## Directions for this task
State how many lines of the records contain the string "pretty", and give no other information.

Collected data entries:
━━━━━━━━━━━━━━━━━━━━
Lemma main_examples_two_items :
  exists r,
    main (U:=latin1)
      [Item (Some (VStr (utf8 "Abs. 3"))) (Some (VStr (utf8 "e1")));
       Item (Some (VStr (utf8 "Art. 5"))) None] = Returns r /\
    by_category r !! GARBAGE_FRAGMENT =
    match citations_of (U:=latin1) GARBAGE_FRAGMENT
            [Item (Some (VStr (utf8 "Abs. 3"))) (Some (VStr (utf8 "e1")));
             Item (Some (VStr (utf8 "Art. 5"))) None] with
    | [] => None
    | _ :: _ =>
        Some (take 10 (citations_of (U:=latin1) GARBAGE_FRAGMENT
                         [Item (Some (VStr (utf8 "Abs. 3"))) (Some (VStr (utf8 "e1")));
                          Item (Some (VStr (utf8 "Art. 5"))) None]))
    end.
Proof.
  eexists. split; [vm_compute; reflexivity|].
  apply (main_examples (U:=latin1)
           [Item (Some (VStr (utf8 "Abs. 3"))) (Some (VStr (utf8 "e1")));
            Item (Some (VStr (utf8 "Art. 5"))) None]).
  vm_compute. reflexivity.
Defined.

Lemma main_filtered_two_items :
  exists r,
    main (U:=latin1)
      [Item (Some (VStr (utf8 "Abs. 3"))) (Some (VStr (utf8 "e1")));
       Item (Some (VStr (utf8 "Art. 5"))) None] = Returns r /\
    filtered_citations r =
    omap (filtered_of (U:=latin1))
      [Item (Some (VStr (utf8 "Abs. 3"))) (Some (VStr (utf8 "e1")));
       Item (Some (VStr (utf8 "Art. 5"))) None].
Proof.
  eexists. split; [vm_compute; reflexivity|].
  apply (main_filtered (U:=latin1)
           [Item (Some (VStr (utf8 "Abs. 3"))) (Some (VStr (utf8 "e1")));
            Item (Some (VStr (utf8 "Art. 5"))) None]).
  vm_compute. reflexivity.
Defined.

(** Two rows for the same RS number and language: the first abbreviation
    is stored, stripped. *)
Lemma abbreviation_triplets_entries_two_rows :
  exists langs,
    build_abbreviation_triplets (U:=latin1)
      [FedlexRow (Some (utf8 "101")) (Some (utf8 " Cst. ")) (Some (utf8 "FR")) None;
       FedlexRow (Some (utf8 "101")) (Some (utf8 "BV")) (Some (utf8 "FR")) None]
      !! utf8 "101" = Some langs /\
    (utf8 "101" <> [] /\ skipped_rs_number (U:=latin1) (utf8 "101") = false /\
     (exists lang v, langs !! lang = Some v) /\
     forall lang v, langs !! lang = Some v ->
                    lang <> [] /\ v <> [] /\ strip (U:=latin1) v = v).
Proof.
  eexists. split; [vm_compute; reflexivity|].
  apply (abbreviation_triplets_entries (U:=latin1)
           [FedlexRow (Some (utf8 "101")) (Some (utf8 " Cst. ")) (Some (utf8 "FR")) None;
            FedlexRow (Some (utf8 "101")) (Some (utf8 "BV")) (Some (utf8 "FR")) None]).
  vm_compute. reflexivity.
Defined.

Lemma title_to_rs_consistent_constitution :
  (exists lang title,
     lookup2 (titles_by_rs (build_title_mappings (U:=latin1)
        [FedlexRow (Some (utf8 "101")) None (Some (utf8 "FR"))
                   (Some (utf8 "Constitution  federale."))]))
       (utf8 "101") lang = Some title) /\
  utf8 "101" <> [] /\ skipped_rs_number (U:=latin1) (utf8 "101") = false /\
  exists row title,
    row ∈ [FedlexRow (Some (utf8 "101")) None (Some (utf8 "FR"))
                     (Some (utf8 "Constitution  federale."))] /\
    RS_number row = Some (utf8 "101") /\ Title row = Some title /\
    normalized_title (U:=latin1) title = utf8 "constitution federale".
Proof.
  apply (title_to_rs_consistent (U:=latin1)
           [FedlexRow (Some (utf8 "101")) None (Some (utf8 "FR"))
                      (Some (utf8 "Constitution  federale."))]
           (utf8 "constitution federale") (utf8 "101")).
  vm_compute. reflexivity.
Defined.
━━━━━━━━━━━━━━━━━━━━
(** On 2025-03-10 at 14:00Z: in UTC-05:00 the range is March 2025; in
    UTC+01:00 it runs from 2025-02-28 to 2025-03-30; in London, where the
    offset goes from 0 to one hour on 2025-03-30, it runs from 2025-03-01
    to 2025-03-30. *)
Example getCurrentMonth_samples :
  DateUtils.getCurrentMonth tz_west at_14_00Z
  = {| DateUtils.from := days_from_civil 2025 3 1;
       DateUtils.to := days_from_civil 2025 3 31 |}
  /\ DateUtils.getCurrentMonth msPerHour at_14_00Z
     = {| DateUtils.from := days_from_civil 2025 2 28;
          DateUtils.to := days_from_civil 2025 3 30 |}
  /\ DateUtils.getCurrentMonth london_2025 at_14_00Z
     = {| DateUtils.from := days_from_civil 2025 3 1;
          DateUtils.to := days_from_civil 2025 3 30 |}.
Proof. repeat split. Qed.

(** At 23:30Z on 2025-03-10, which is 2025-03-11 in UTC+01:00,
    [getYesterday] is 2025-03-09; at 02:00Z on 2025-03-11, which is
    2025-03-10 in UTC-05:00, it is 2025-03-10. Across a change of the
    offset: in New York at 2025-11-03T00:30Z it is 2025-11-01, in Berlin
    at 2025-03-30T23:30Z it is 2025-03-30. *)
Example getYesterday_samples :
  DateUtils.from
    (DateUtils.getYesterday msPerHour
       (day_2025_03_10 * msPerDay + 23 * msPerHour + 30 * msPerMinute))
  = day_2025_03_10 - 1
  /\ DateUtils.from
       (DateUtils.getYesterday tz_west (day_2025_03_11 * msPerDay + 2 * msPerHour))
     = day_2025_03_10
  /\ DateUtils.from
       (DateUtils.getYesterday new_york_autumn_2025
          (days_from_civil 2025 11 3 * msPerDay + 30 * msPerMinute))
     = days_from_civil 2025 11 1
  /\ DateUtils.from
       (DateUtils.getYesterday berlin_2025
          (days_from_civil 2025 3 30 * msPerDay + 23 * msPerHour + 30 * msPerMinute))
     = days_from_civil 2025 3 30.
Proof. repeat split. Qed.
━━━━━━━━━━━━━━━━━━━━
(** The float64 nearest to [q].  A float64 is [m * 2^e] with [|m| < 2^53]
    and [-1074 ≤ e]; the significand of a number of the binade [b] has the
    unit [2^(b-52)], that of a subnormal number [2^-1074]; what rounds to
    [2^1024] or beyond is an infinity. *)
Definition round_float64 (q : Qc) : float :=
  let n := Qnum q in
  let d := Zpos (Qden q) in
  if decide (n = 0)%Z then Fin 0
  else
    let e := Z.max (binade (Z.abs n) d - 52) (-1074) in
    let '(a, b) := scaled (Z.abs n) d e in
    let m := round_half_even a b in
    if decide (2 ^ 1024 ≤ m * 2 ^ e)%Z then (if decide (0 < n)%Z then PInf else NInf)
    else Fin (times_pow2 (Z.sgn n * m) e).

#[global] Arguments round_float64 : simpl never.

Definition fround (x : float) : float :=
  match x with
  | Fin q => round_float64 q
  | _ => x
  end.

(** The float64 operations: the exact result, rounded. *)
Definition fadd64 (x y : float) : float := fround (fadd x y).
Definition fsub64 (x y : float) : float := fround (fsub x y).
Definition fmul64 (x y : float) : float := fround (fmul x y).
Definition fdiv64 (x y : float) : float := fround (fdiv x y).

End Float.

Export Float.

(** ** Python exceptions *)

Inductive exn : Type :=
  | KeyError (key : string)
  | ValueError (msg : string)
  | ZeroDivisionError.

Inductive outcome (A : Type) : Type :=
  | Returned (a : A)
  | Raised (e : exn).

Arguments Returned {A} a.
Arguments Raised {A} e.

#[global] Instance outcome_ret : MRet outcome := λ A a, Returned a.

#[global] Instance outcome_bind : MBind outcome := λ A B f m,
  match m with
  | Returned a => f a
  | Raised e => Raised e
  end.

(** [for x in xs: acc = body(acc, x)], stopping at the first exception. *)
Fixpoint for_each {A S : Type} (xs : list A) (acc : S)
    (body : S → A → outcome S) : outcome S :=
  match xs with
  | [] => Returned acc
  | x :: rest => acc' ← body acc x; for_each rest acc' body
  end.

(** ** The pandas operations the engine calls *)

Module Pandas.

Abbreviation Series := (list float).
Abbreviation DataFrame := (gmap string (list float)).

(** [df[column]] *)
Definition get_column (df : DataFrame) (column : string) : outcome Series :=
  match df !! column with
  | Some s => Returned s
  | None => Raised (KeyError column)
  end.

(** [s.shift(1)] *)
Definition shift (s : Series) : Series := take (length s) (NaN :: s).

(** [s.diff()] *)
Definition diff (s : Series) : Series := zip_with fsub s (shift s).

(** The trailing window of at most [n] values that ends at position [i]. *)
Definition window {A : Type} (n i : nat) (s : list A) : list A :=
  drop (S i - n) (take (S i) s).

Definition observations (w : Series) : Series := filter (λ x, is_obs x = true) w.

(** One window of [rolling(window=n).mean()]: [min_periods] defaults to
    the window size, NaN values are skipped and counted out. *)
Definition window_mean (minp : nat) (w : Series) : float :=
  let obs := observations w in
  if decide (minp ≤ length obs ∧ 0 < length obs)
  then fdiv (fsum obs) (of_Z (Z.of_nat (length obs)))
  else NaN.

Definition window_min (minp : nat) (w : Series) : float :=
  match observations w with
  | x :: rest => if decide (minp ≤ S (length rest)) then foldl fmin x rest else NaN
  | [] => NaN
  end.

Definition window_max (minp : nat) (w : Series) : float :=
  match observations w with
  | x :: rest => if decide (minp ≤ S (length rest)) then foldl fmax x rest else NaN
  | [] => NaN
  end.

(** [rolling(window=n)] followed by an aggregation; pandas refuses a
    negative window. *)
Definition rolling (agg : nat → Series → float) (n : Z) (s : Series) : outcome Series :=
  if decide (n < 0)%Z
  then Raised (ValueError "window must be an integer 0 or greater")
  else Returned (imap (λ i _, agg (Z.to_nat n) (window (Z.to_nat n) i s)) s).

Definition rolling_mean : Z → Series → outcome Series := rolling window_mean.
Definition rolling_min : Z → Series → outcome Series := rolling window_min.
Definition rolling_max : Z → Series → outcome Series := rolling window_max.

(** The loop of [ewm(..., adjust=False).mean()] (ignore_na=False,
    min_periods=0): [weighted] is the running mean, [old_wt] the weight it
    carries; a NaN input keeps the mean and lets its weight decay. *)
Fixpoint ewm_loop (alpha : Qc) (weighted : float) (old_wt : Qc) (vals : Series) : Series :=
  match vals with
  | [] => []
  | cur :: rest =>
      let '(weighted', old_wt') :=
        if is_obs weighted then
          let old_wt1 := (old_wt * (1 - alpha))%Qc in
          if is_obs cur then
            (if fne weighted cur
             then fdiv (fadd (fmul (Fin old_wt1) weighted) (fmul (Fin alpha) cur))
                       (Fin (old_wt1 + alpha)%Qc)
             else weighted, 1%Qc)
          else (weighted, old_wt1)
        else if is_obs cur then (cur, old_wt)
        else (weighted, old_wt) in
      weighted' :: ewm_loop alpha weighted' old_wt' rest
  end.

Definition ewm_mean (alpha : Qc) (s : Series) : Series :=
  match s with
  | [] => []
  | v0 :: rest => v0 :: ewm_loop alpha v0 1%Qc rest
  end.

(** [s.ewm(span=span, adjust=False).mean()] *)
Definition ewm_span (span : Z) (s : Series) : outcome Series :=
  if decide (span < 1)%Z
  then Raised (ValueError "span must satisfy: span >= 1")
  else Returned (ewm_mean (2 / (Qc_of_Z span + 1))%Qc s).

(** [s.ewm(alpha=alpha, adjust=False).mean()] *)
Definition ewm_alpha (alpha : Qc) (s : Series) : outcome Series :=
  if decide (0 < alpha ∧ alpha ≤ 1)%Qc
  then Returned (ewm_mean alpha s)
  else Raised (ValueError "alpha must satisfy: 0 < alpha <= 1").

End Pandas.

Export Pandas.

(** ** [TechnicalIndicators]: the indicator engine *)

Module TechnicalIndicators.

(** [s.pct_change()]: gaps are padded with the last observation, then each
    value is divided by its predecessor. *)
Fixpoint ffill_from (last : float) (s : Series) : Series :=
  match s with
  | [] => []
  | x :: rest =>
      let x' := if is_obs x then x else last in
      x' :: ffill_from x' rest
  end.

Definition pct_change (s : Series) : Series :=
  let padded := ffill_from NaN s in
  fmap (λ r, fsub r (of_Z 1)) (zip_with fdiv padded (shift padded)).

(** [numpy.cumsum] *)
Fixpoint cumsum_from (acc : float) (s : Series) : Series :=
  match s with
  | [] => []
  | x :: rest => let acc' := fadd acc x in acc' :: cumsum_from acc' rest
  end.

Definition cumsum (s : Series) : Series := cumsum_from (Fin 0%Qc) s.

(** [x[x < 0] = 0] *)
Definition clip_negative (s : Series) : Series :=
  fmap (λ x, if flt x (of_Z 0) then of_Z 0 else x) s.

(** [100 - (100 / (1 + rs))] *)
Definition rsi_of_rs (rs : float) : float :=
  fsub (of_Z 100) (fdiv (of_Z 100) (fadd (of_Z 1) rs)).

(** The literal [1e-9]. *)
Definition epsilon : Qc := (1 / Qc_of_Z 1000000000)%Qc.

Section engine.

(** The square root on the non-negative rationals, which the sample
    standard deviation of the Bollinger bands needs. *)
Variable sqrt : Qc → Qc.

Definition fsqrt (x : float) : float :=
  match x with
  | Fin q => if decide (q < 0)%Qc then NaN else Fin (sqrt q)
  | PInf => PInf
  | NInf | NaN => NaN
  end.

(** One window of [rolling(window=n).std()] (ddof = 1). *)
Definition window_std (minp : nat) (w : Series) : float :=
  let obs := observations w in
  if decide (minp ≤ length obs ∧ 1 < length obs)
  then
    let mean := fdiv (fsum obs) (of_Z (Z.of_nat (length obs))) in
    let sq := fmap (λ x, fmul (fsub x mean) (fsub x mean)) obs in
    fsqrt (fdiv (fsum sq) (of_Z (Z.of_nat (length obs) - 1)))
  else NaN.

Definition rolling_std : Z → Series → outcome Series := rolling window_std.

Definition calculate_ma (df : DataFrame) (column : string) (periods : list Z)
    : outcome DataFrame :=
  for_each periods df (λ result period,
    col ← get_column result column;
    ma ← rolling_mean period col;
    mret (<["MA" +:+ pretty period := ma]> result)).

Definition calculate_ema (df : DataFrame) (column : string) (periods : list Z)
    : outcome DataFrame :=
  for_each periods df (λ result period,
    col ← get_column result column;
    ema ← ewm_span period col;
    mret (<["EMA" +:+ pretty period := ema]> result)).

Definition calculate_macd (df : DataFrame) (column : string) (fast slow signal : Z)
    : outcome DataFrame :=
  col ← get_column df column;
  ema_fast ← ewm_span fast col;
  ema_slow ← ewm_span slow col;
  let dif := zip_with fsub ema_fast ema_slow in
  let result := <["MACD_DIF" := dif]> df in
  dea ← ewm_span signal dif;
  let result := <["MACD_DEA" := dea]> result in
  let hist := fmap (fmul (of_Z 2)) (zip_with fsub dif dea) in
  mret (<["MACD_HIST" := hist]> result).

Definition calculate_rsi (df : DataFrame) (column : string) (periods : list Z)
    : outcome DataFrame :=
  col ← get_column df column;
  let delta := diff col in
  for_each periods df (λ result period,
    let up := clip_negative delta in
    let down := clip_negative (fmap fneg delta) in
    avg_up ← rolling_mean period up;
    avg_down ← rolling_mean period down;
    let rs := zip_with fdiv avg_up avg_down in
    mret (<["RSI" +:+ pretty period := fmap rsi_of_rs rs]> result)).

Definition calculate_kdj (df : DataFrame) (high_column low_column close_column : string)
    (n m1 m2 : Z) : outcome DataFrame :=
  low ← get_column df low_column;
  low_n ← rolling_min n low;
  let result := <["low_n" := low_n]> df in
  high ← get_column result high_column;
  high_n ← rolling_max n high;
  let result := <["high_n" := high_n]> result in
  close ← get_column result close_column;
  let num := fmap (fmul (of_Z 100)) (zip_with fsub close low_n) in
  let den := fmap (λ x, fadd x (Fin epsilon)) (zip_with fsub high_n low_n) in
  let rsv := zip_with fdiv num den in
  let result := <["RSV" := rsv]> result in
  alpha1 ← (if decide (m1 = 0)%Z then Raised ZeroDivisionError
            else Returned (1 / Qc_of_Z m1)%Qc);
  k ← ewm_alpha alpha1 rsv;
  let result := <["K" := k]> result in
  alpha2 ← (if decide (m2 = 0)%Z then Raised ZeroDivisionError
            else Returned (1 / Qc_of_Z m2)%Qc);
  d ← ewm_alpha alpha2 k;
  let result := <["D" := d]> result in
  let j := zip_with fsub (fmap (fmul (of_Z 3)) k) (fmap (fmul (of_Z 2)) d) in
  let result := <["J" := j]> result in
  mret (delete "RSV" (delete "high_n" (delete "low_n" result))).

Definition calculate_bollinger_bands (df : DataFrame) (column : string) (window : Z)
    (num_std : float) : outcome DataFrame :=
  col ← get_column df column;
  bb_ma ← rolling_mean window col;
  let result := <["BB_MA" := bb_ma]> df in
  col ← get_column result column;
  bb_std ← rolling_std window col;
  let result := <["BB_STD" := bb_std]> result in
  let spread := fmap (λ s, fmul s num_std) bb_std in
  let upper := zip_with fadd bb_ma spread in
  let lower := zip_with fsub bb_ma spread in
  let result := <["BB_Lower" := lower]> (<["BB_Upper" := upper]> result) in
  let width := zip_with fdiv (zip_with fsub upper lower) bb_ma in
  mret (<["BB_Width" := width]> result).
━━━━━━━━━━━━━━━━━━━━
## Task result
3